__MATERIAL FOR THIS TASK__
(** ** The allocator *)

(** X3. In a consistent heap [new_cell] never hands out a cell that the
    roots reach, whether it collects or not: the cell it returns was out of
    reach of the binding list and of the protection stack, every cell
    within their reach is exactly as it was, the roots and the other
    globals are unchanged, and the heap is consistent again with the new
    cell held by the caller. The only other outcome is the exit of a
    collection that frees nothing. *)
Theorem new_cell_keeps_live_cells (type : CELL_TYPE) (s : state) :
  rooted [] s →
  runs exhaustible (new_cell type) s (λ c s', ∃ i,
    c = Cell i
    ∧ ¬ reach (heap s) (roots s) i
    ∧ heap s' !! i = Some (fresh type)
    ∧ (∀ j, reach (heap s) (roots s) j → heap s' !! j = heap s !! j)
    ∧ frame s s'
    ∧ rooted [Cell i] s').
Proof. apply new_cell_inv. Qed.

(** The interpreter as it starts with [-heap 64]. *)
Lemma new_cell_keeps_live_cells_witness :
  let s := booted 64 [] in
  rooted [] s
  ∧ runs exhaustible (new_cell CELL_LIST) s (λ c s', rooted [c] s').
Proof.
  intros s.
  assert (Hs : rooted [] s) by (apply check_rooted_sound; vm_compute; reflexivity).
  split; [exact Hs|].
  eapply runs_mono; [exact (new_cell_keeps_live_cells CELL_LIST s Hs)|].
  by intros c s' (i&->&_&_&_&_&Hs').
Defined.

(** ** The binding list *)

(** X4. [eval_atom] is the lookup of the first entry for the atom in the
    binding list: it returns the value of that entry and leaves the state
    alone; when the atom has no entry, or when its first entry holds [NULL],
    it prints the unbound-atom diagnostic once and returns the error cell.
    The fuel that the search is given is enough for every binding list that
    ends in [NULL]. *)
Theorem eval_atom_lookup (s : state) (l : list binding) (expr : ptr) :
  env_at (heap s) (binding_list s) l →
  (∀ b, assoc expr l = Some b → b_value b ≠ NULL →
        eval_atom expr s = Ok (b_value b) s)
  ∧ (∀ name,
       atom_name (heap s) expr = Some name →
       assoc expr l = None ∨ (∃ b, assoc expr l = Some b ∧ b_value b = NULL) →
       eval_atom expr s
       = Ok (error_cell s)
           (with_out (out s ++ ["Error: unbound atom " +:+ dquote +:+ name
                                 +:+ dquote +:+ "."]) s)).
Proof.
  intros Hl. split.
  - intros b Hb Hv. rewrite (eval_atom_env _ _ _ Hl). unfold eval_atom_in.
    rewrite Hb. by rewrite decide_False.
  - intros name Hname Hnone.
    assert (Hun : unbound expr s
                  = Ok (error_cell s)
                      (with_out (out s ++ ["Error: unbound atom " +:+ dquote +:+ name
                                            +:+ dquote +:+ "."]) s)).
    { unfold atom_name in Hname. destruct expr as [|i]; [done|].
      destruct (heap s !! i) as [c|] eqn:Hi; [|done]. simpl in Hname.
      destruct (c_car c) eqn:Hc; try done. simplify_eq.
      unfold unbound. rewrite bind_unfold. simpl.
      rewrite bind_unfold, (cell_name_at _ _ _ _ Hi Hc). done. }
    rewrite (eval_atom_env _ _ _ Hl). unfold eval_atom_in.
    destruct Hnone as [->|(b&->&Hv)]; [done|]. by rewrite decide_True.
Qed.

__PROBLEM TO SOLVE__
The answer must be every line from the records above that contains "rooted".

__EXERCISE RESULT__
  rooted [] s →
    ∧ rooted [Cell i] s').
  rooted [] s
  ∧ runs exhaustible (new_cell CELL_LIST) s (λ c s', rooted [c] s').
  assert (Hs : rooted [] s) by (apply check_rooted_sound; vm_compute; reflexivity).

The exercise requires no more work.